Sunday, March 01, 2009

PubChem takes liberties with hydrogens

The submitted structure (a) is C3H5O5P, the PubChem shows C3H4O5P+ (b). How did that happen? Why the deposited molecule lost hydride (H)?

3-[hydroxy(oxido)phosphoranyl]pyruvic acid
(a)

(b)

In the case of structure C16H36MoN6O4P2 (c), presumably submitted by NIST, it has acquired two hydrons in PubChem to become [C16H38MoN6O4P2]2+ (d).

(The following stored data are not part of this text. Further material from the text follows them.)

(** X26: on arrays of a dtype that is not a floating one, and so has no
    NaN, GreaterEqual holds exactly where Greater or Equal holds. *)
Theorem GreaterEqualOp_is_Greater_or_Equal (a b ge : Array) :
  ~ is_float (dtype a) -> ~ is_float (dtype b) ->
  GreaterEqualOp_RunImpl a b = Ok ge ->
  exists g e,
    GreaterOp_RunImpl a b = Ok g /\ EqualOp_RunImpl a b = Ok e /\
    shape g = shape ge /\ shape e = shape ge /\ dtype ge = kBool /\
    forall i x,
      data ge !! i = Some x ->
      exists y z,
        data g !! i = Some y /\ data e !! i = Some z /\
        ((x = 1%Q /\ (y = 1%Q \/ z = 1%Q)) \/ (x = 0%Q /\ y = 0%Q /\ z = 0%Q)).
Proof.
  intros _ _.
  unfold GreaterEqualOp_RunImpl, GreaterOp_RunImpl, EqualOp_RunImpl.
  unfold Greater, Equal, broadcast_compare, broadcast_binary.
  rewrite (BroadcastShapes_comm (shape b) (shape a)).
  destruct (BroadcastShapes (shape a) (shape b)) as [s|]; [|discriminate].
  rewrite !bind_Ok. intros H. injection H as <-.
  eexists _, _. split; [reflexivity|]. split; [reflexivity|].
  cbn [shape data dtype LogicalNot].
  split; [reflexivity|]. split; [reflexivity|]. split; [reflexivity|].
  intros i x Hx. rewrite !list_lookup_fmap in *.
  destruct (all_indices s !! i) as [idx|]; [|discriminate]. cbn in *.
  injection Hx as <-. eexists _, _. split; [reflexivity|]. split; [reflexivity|].
  set (u := elem (data a) _). set (v := elem (data b) _).
  destruct (Qle_bool v u) eqn:E1; destruct (Qle_bool u v) eqn:E2;
    destruct (Qeq_bool u v) eqn:E3; cbn; auto.
  - exfalso. apply Qle_bool_iff in E1, E2.
    assert (Qeq_bool u v = true); [|congruence].
    apply Qeq_bool_iff, Qle_antisym; assumption.
  - exfalso. apply Qeq_bool_iff in E3.
    assert (Qle_bool v u = true); [|congruence].
    apply Qle_bool_iff. rewrite E3. apply Qle_refl.
  - exfalso. apply Qeq_bool_iff in E3.
    assert (Qle_bool v u = true); [|congruence].
    apply Qle_bool_iff. rewrite E3. apply Qle_refl.
  - exfalso.
    assert (Qle_bool v u = true); [|congruence].
    apply Qle_bool_iff, Qlt_le_weak, Qnot_le_lt. intros H.
    apply Qle_bool_iff in H. congruence.
Qed.

Lemma GreaterEqualOp_is_Greater_or_Equal_witness :
  ~ is_float (dtype int32_3) /\ ~ is_float (dtype int32_3') /\
  GreaterEqualOp_RunImpl int32_3 int32_3' = Ok (MakeArray kBool [3] [0; 1; 0]%Q) /\
  GreaterOp_RunImpl int32_3 int32_3' = Ok (MakeArray kBool [3] [0; 0; 0]%Q) /\
  EqualOp_RunImpl int32_3 int32_3' = Ok (MakeArray kBool [3] [0; 1; 0]%Q).
Proof.
  assert (Hn : ~ is_float kInt32) by (intros [H|H]; discriminate).
  assert (H : GreaterEqualOp_RunImpl int32_3 int32_3'
              = Ok (MakeArray kBool [3] [0; 1; 0]%Q)) by (vm_compute; reflexivity).
  split; [exact Hn|]. split; [exact Hn|]. split; [exact H|].
  destruct (GreaterEqualOp_is_Greater_or_Equal int32_3 int32_3' _ Hn Hn H)
    as (g & e & Hg & He & _).
  assert (Eg : g = MakeArray kBool [3] [0; 0; 0]%Q)
    by (vm_compute in Hg; injection Hg as <-; reflexivity).
  assert (Ee : e = MakeArray kBool [3] [0; 1; 0]%Q)
    by (vm_compute in He; injection He as <-; reflexivity).
  rewrite Eg in Hg. rewrite Ee in He. split; [exact Hg|exact He].
Defined.

(** ** Gemm on matrices *)







(** ** ArgMax *)

Lemma mask_single (n k : nat) :
  (k < n)%nat ->
  (fun i => bool_decide (i ∈ [Z.of_nat k])) <$> seqZ 0 (Z.of_nat n)
  = replicate k false ++ true :: replicate (n - k - 1) false.
Proof.
  intros H. apply list_eq. intros i. rewrite list_lookup_fmap.
  destruct (decide (i < n)%nat) as [Hi|Hi].
  - rewrite (proj2 (lookup_seqZ 0 _ i (Z.of_nat i))) by lia. cbn.
    destruct (Nat.lt_trichotomy i k) as [Hlt|[->|Hgt]].
    + rewrite lookup_app_l by (rewrite length_replicate; lia).
      rewrite lookup_replicate_2 by lia. f_equal. apply bool_decide_eq_false_2.
      rewrite list_elem_of_singleton. lia.
    + rewrite lookup_app_r by (rewrite length_replicate; lia).
      rewrite length_replicate, Nat.sub_diag. cbn. f_equal. apply bool_decide_eq_true_2.
      apply list_elem_of_singleton. reflexivity.
    + rewrite lookup_app_r by (rewrite length_replicate; lia).
      rewrite length_replicate, lookup_cons_ne_0 by lia.
      rewrite lookup_replicate_2 by lia. f_equal. apply bool_decide_eq_false_2.
      rewrite list_elem_of_singleton. lia.
  - destruct (seqZ 0 (Z.of_nat n) !! i) as [p|] eqn:Ep;
      [apply lookup_seqZ in Ep; lia|]. cbn. symmetry. apply lookup_ge_None.
    rewrite length_app. cbn [length]. rewrite !length_replicate. lia.
Qed.
(** * Validation models of the course catalogue: [models/course.py] and
      [models/department.py]

    The two source files declare pydantic (v2) models.  A model class is a
    list of typed fields; constructing an instance from a payload validates
    every declared field in declaration order, collects the errors of all
    of them, and either raises one [ValidationError] carrying every line
    error or returns the instance together with [model_fields_set], the
    names of the fields the payload supplied.

    The embedding follows that reading of the declarations:
    - a payload is a Python [dict] with string keys, modelled as a
      [gmap string pyval];
    - a field declared with [Field(...)] is required, one declared with
      [Field(None)] defaults to [None], one declared with
      [Field(default_factory=f)] calls [f] when the key is absent;
    - [uuid4] and [datetime.now] are effects on an explicit [world];
    - a string is the sequence of its bytes; the character classes of the
      course-number pattern are modelled on ASCII text, where [\d] is
      [0-9].  The engine's [\d] also holds the decimal digits of other
      scripts, so what is said of the strings the pattern accepts is said
      of ASCII strings ([is_ascii]); floating-point payload values are
      outside the model. *)

From Stdlib Require Import Ascii String NArith ZArith.
From stdpp Require Import base option list strings gmap fin_maps.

3-[hydroxy(oxido)phosphoranyl]pyruvic acid
(c)

(d)

2 comments:

Egon Willighagen said...

I have seen a lot of such problems, no clue how they were lost, but I did observe inconsistent behaviour in the ASN and MDL molfiles you can download for entries, the former looking 'chemically better'. File formats are a known source of problems, and it is not uncommon the cheminformatics tools guess wrongly on missing information in those formats.

Regarding hydrogens, as several other Blue Obelisk members advocate too: always use explicit hydrogens! Those are much harder to loose :)

Kirill said...

Sure, I always try to draw hydrogens, especially in non-standard cases. However, the second example shows added hydrogens, and this is difficult to prevent!